EXERCISE OBJECTIVE.
Return the lines of the data below exactly. Start at the first and end with the line containing "by apply pass_ok_world.".

<<<<

Lemma reset_protocol_ok self pass one bytes :
  state_inv (cp_state self) -> pass_ok self pass -> releasable (pass_state pass) one bytes ->
  pass_ok self (reset_protocol pass).1.
Proof.
  intros Hinv Hok [[Hs1 Hk1] Hcommit Hrestore Hone]. unfold reset_protocol.
  destruct (begin (pass_state pass)) as [st1 r] eqn:Hb. cbn [fst] in *.
  assert (Hok1 : pass_ok self (set_pass_state st1 pass)) by (by apply pass_ok_kept).
  destruct r as [x|e]; [|by apply pass_ok_not_reusable].
  destruct (release x _) as [w r].
  assert (Hok2 : pass_ok self (set_pass_world w (set_pass_state st1 pass))) by (by apply pass_ok_world).
  destruct r as [[]|[error y|]].
  - destruct (Hcommit _ _ eq_refl) as (Hs2 & st2 & Hc & Hl).
    change (pass_state (set_pass_world w (set_pass_state st1 pass))) with st1. rewrite Hc in *. cbn [fst] in *.
    apply (pass_ok_credit self (set_pass_world w pass) (pass_state pass) st2 one bytes bump add Hinv); try done.
    + by apply pass_ok_world.
    + eapply rtc_l; [exact Hs1|by apply rtc_once].
  - set (pass2 := not_callable_if _ _).
    assert (Hok3 : pass_ok self pass2) by (by apply pass_ok_not_callable_if, pass_ok_not_reusable).
    destruct (Hrestore (pass_state pass2) y (pass_inv _ _ Hinv Hok3)) as [Hs2 Hk2].
    destruct (restore y (pass_state pass2)) as [st2 r]. cbn [fst] in *.
    assert (pass_ok self (set_pass_state st2 pass2)) by (by apply pass_ok_kept).
    destruct r; [done|by apply pass_ok_not_callable].
  - by apply pass_ok_not_callable, pass_ok_not_reusable.
Qed.

(** With an object that can be released and a backend that releases it. *)
Lemma reset_protocol_done pass one bytes st1 x w :
  releasable (pass_state pass) one bytes -> begin (pass_state pass) = (st1, Ok x) ->
  release x (cp_accelerator (ps_self pass)) = (w, Ok tt) ->
  exists st2, commit st1 = (st2, Ok tt) /\
    (reset_protocol pass).2 = LoopContinue /\ ps_progress (reset_protocol pass).1 = ps_progress pass /\
    pass_state (reset_protocol pass).1 = st2 /\ cp_accelerator (ps_self (reset_protocol pass).1) = w.
Proof.
  intros [_ Hcommit _ _] Hb Hr. destruct (Hcommit _ _ Hb) as (_ & st2 & Hc & _).
  exists st2. unfold reset_protocol. rewrite Hb.
  change (cp_accelerator (ps_self (set_pass_state st1 pass))) with (cp_accelerator (ps_self pass)). rewrite Hr.
  change (pass_state (set_pass_world w (set_pass_state st1 pass))) with st1. rewrite Hc. done.
Qed.

End Body.

Lemma context_releasable id (st : AcceleratorState) :
  state_inv st -> releasable (begin_context_release id) (commit_context_release id) (restore_context_release id)
    bump_contexts (fun b => b) st one_context RetainedBytes_default.
Proof.
  intros Hinv. split.
  - split; [constructor|by apply begin_context_kept].
  - intros st1 x Hb. split; [constructor|by eapply context_release_less].
  - intros st1 x Hinv1. split; [constructor|by apply restore_context_kept].
  - apply count_contexts.
Qed.

Lemma queue_releasable id (st : AcceleratorState) :
  state_inv st -> releasable (begin_queue_release id) (commit_queue_release id) (restore_queue_release id)
    bump_queues (fun b => b) st one_queue RetainedBytes_default.
Proof.
  intros Hinv. split.
  - split; [constructor|by apply begin_queue_kept].
  - intros st1 x Hb. split; [constructor|by eapply queue_release_less].
  - intros st1 x Hinv1. split; [constructor|by apply restore_queue_kept].
  - apply count_queues.
Qed.

Lemma event_releasable id (st : AcceleratorState) :
  state_inv st -> releasable (begin_event_release id) (commit_event_release id) (restore_event_release id)
    bump_events (fun b => b) st one_event RetainedBytes_default.
Proof.
  intros Hinv. split.
  - split; [constructor|by apply begin_event_kept].
  - intros st1 x Hb. split; [constructor|by eapply event_release_less].
  - intros st1 x Hinv1. split; [constructor|by apply restore_event_kept].
  - apply count_events.
Qed.

Lemma program_releasable id (st : AcceleratorState) record :
  state_inv st -> program_record id st = Ok record ->
  releasable (begin_program_release id) (commit_program_release id) (restore_program_release id)
    bump_programs (add_resident (prg_resident_bytes record)) st one_program
    (resident_bytes_of (prg_resident_bytes record)).
Proof.
  intros Hinv Hr. split.
  - split; [constructor|by apply begin_program_kept].
  - intros st1 x Hb. split; [constructor|by eapply program_release_less].
  - intros st1 x Hinv1. split; [constructor|by apply restore_program_kept].
  - apply table_get_Ok in Hr. apply count_programs.
    apply (ro_charge _ _ _ _ _ (ci_rec _ _ _ _ _ (si_programs _ Hinv) _ _ Hr)).
Qed.

Lemma buffer_releasable id (st : AcceleratorState) record :
  state_inv st -> buffer_record id st = Ok record ->
  releasable (begin_buffer_release id) (commit_buffer_release id) (restore_buffer_release id)
    bump_buffers (add_backing (bi_allocation_bytes (buf_info record))) st one_buffer
    (backing_bytes (bi_allocation_bytes (buf_info record))).
Proof.
  intros Hinv Hr. split.
  - split; [constructor|by apply begin_buffer_kept].
  - intros st1 x Hb. split; [constructor|by eapply buffer_release_less].
  - intros st1 x Hinv1. split; [constructor|by apply restore_buffer_kept].
  - apply table_get_Ok in Hr. apply count_buffers.
    apply (ro_charge _ _ _ _ _ (ci_rec _ _ _ _ _ (si_buffers _ Hinv) _ _ Hr)).
Qed.

(** ** The bodies of the five loops *)

Lemma reset_event_release_protocol id pass :
  reset_event_release id pass =
    (reset_protocol (begin_event_release id) acc_destroy_event (commit_event_release id)
       (restore_event_release id) bump_events (fun b => b) pass).1.
Proof.
  unfold reset_event_release, reset_protocol.
  destruct (begin_event_release id (pass_state pass)) as [st [x|]]; [|done].
  destruct (acc_destroy_event x _) as [w [u|[e y|]]]; [| |done].
  - by destruct (commit_event_release id _) as [st2 [|]].
  - by destruct (restore_event_release id y _) as [st2 [|]].
Qed.

Lemma reset_event_release_ok self id pass :
  state_inv (cp_state self) -> pass_ok self pass -> pass_ok self (reset_event_release id pass).
Proof.
  intros Hinv Hok. rewrite reset_event_release_protocol. eapply reset_protocol_ok; [done|done|].
  apply event_releasable. by eapply pass_inv.
Qed.

Lemma reset_event_settled_ok self id state pass :
  state_inv (cp_state self) -> pass_ok self pass -> pass_ok self (reset_event_settled id state pass).
Proof.
  intros Hinv Hok. pose proof (reset_event_release_ok self id pass Hinv Hok).
  destruct state as [| |[]|]; simpl; auto using pass_ok_not_reusable, pass_ok_not_callable.
Qed.

Lemma reset_event_ok self id pass :
  state_inv (cp_state self) -> pass_ok self pass -> pass_ok self (reset_event id pass).
Proof.
  intros Hinv Hok. unfold reset_event.
  destruct (event_resource id (ps_self pass)) as [e|]; [|by apply pass_ok_not_reusable].
  destruct (acc_poll_event e _) as [w r]. assert (Hok1 := pass_ok_world _ _ w Hok).
  destruct r as [state|]; [|by apply pass_ok_not_callable_if, pass_ok_not_reusable].
  destruct state as [| |err|]; try by apply reset_event_settled_ok.
  destruct (negb _); [by apply pass_ok_not_reusable|].
  destruct (event_resource id (ps_self (set_pass_world w pass))) as [e2|]; [|by apply pass_ok_not_reusable].
  destruct (acc_cancel_event e2 _) as [w2 r2]. assert (Hok2 := pass_ok_world _ _ w2 Hok1).
  destruct r2 as [u|err]; [by apply reset_event_settled_ok|].
  destruct err; try by apply pass_ok_not_callable_if, pass_ok_not_reusable.
  destruct (event_resource id (ps_self _)) as [e3|]; [|by apply pass_ok_not_reusable].
  destruct (acc_poll_event e3 _) as [w3 [state|]]; assert (Hok3 := pass_ok_world _ _ w3 Hok2);
    [by apply reset_event_settled_ok|by apply pass_ok_not_callable_if, pass_ok_not_reusable].
Qed.
(* ===== verification/ResetLive.v ===== *)
(** * The reset pass ends and, with a cooperating backend, empties the device

    Each loop of the pass visits slots in increasing order and never changes
    their number, so the slot count bounds its iterations.  When every object
    is live and the backend settles and releases what it is given, each loop
    leaves its table empty. *)

From Stdlib Require Import ZArith Lia.
From stdpp Require Import prelude list relations.
From S2P Require Import Prelude Proto Core ObjectTable State TableFacts ChildInv StateInv StateEvents StateFacts Engine EngineFacts ResetFacts.

Section Live.
Context {A : Accelerator}.
Implicit Types (self : CommandProcessor) (pass : ResetPass) (st : AcceleratorState).

(** ** Slot numbers *)

Abbreviation slots_of_table t := (length (ot_slots t)).

Lemma slot_change_slots {Rec R} `{ResourceRecord Rec R} idle (t t' : ObjectTable Rec) :
  slot_change idle t t' -> slots_of_table t' = slots_of_table t.
Proof. intros [->|(id & r & s & Hu & _)]; [done|]. apply (up_slots _ _ _ _ _ Hu). Qed.

Lemma begin_slots {Rec R} `{ResourceRecord Rec R} busy id (t : ObjectTable Rec) :
  table_wf t -> slots_of_table (begin_release_in busy id t).1 = slots_of_table t.
Proof.
  intros Hwf. destruct (begin_release_in busy id t) as [t' r] eqn:Hb.
  apply (slot_change_slots (fun r => busy r = false)). by eapply begin_release_change.
Qed.

Lemma restore_slots {Rec R} `{ResourceRecord Rec R} id (x : R) (t : ObjectTable Rec) :
  table_wf t -> slots_of_table (restore_resource id x t).1 = slots_of_table t.
Proof.
  intros Hwf. destruct (restore_resource id x t) as [t' r] eqn:Hb.
  apply (slot_change_slots (fun _ => False)). by eapply restore_change.
Qed.

(** ** Fuel *)

(** [body] keeps the number of slots of the table the loop walks. *)
Definition keeps_slots {Rec} self (tab : AcceleratorState -> ObjectTable Rec)
    (body : ObjectId -> ResetPass -> ResetPass * LoopControl) : Prop :=
  forall id pass, pass_ok self pass ->
    slots_of_table (tab (pass_state (body id pass).1)) = slots_of_table (tab (pass_state pass)).

Lemma while_ids_fuel {Rec} self (tab : AcceleratorState -> ObjectTable Rec) body :
  state_inv (cp_state self) -> (forall st, state_inv st -> table_wf (tab st)) ->
  body_ok self body -> keeps_slots self tab body ->
  forall fuel k cursor pass, pass_ok self pass -> (slots_of_table (tab (pass_state pass)) - cursor < fuel)%nat ->
    while_ids (fuel + k) (fun c st => next_id_from c (tab st)) body cursor pass =
    while_ids fuel (fun c st => next_id_from c (tab st)) body cursor pass.
Proof.
  intros Hinv Hwf Hbody Hslots. induction fuel as [|fuel IH]; intros k cursor pass Hok Hlt; [lia|]. simpl.
  destruct (next_id_from cursor (tab (pass_state pass))) as [[c id]|] eqn:Hn; [|done].
  apply next_id_from_Some in Hn as [Hc _]; [|apply Hwf; by eapply pass_inv].
  pose proof (Hbody id pass Hok) as Hok'. pose proof (Hslots id pass Hok) as Hs.
  destruct (body id pass) as [pass' []]; [|done]. cbn [fst] in *. apply IH; [done|lia].
Qed.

>>>>

WRITTEN ANSWER.
Lemma reset_protocol_ok self pass one bytes :
  state_inv (cp_state self) -> pass_ok self pass -> releasable (pass_state pass) one bytes ->
  pass_ok self (reset_protocol pass).1.
Proof.
  intros Hinv Hok [[Hs1 Hk1] Hcommit Hrestore Hone]. unfold reset_protocol.
  destruct (begin (pass_state pass)) as [st1 r] eqn:Hb. cbn [fst] in *.
  assert (Hok1 : pass_ok self (set_pass_state st1 pass)) by (by apply pass_ok_kept).
  destruct r as [x|e]; [|by apply pass_ok_not_reusable].
  destruct (release x _) as [w r].
  assert (Hok2 : pass_ok self (set_pass_world w (set_pass_state st1 pass))) by (by apply pass_ok_world).
  destruct r as [[]|[error y|]].
  - destruct (Hcommit _ _ eq_refl) as (Hs2 & st2 & Hc & Hl).
    change (pass_state (set_pass_world w (set_pass_state st1 pass))) with st1. rewrite Hc in *. cbn [fst] in *.
    apply (pass_ok_credit self (set_pass_world w pass) (pass_state pass) st2 one bytes bump add Hinv); try done.
    + by apply pass_ok_world.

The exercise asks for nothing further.